Task to carry out.
From the entries that follow, pick out all lines holding "model".

+++ Given records +++

(** [main], run on [os.Args = Args], up to line 100.  The deferred
    [d.Close] changes nothing the model records. *)
Definition main (env : Env) (Args : list string) : State * ending :=
  let st := start in
  if (List.length Args <? 2)%nat then
    (List.fold_left (fun st line => print line st) usage st, Exit 1)
  else
    let l := parse_args Args in
    let st :=
      if noDisplay l then st
      else
        let st := print ("Opening DBF file: " ++ dbfFile l ++ " (encoding: "
                         ++ encoding l ++ ")" ++ nl) st in
        if negb (String.eqb (csvOutput l) "")
        then print ("Will export to CSV: " ++ csvOutput l ++ nl) st
        else st in
    let (st, decoder) := choose_decoder (encoding l) st in
    let st := open (dbfFile l) decoder st in
    match OpenFile env (dbfFile l) decoder with
    | Err err => (log ("Error opening DBF file: " ++ err) st, Exit 1)
    | Ok d =>
        let st :=
          if noDisplay l then st
          else
            let st := print ("Total records: " ++ GoStrconv.FormatInt (NumRecords d) ++ nl) st in
            let st := print ("Number of fields: " ++ GoStrconv.FormatInt (NumFields d) ++ nl) st in
            print ("Field names: [" ++ GoStrings.Join (FieldNames d) " " ++ "]" ++ nl) st in
        export_if_requested env d l st
    end.

(* ================================================================== *)
(** ** Reading the output, and sample inputs *)
(* ================================================================== *)

(** The text after the first [.] of [s], if there is one. *)
Fixpoint after_point (s : string) : option string :=
  match s with
  | EmptyString => None
  | String c s' => if GoStrings.byte_is c 46 then Some s' else after_point s'
  end.

Definition is_digit (c : ascii) : bool :=
  let n := nat_of_ascii c in ((48 <=? n) && (n <=? 57))%nat.

Fixpoint all_digits (s : string) : bool :=
  match s with
  | EmptyString => true
  | String c s' => is_digit c && all_digits s'
  end.

(** The number of digits [s] shows after its decimal point: [Some n]
    when [s] has a point followed by exactly [n] digits and nothing else. *)
Definition decimals_shown (s : string) : option nat :=
  match after_point s with
  | Some frac => if all_digits frac then Some (String.length frac) else None
  | None => None
  end.

(** The row [exportToCSV] writes for index [i]: none for a failed fetch
    or a deleted record. *)
Definition row_of (d : DBF) (i : Z) : option (list string) :=
  match RecordAt d i with
  | Err _ => None
  | Ok record =>
      if Deleted record then None else build_row (Fields d) 0 (FieldSlice record)
  end.

(** The rows for the [n] indices from [i] on, in order. *)
Fixpoint live_rows (d : DBF) (i : Z) (n : nat) : list (list string) :=
  match n with
  | O => []
  | S n' =>
      match row_of d i with
      | Some row => row :: live_rows d (i + 1) n'
      | None => live_rows d (i + 1) n'
      end
  end.

(** The [n] indices from [i] on. *)
Fixpoint indices (i : Z) (n : nat) : list Z :=
  match n with
  | O => []
  | S n' => i :: indices (i + 1) n'
  end.

(** How many of the [n] records from [i] on are fetched and deleted. *)
Fixpoint deleted_count (d : DBF) (i : Z) (n : nat) : Z :=
  match n with
  | O => 0
  | S n' =>
      (match RecordAt d i with
       | Ok record => if Deleted record then 1 else 0
       | Err _ => 0
       end) + deleted_count d (i + 1) n'
  end.

(** How many of the [n] fetches from [i] on fail. *)
Fixpoint failed_count (d : DBF) (i : Z) (n : nat) : Z :=
  match n with
  | O => 0
  | S n' =>
      (match RecordAt d i with
       | Ok _ => 0
       | Err _ => 1
       end) + failed_count d (i + 1) n'
  end.

(** The positional pairing of the data model: a fetched record has one
    value per field descriptor. *)
Definition paired (d : DBF) : Prop :=
  forall i record, RecordAt d i = Ok record ->
    List.length (FieldSlice record) = List.length (Fields d).

(** [dbf.OpenFile] succeeds, whatever the path and the decoder. *)
Definition opens (env : Env) : Prop :=
  forall path decoder, exists d, OpenFile env path decoder = Ok d.

(** The type tags [formatValueForCSV] has a case for. *)
Definition known_tags : list string := ["C"; "N"; "F"; "L"; "D"; "T"; "M"; "I"; "B"; "Y"].

(** [s] against a pattern where [d] stands for one digit and any other
    byte for itself. *)
Fixpoint matches (pat s : string) : bool :=
  match pat, s with
  | EmptyString, EmptyString => true
  | String p pat', String c s' =>
      (if Ascii.eqb p "d" then is_digit c else Ascii.eqb p c) && matches pat' s'
  | _, _ => false
  end.

(** An argument that starts with [--csv] and is neither [--csv] nor of
    the form [--csv=<path>] with a path. *)
Definition csv_noop (arg : string) : bool :=
  String.eqb arg "--csv="
  || (GoStrings.HasPrefix arg "--csv" && negb (String.eqb arg "--csv")
      && negb (GoStrings.HasPrefix arg "--csv=")).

+++

Exercise answer.
    [d.Close] changes nothing the model records. *)
(** The positional pairing of the data model: a fetched record has one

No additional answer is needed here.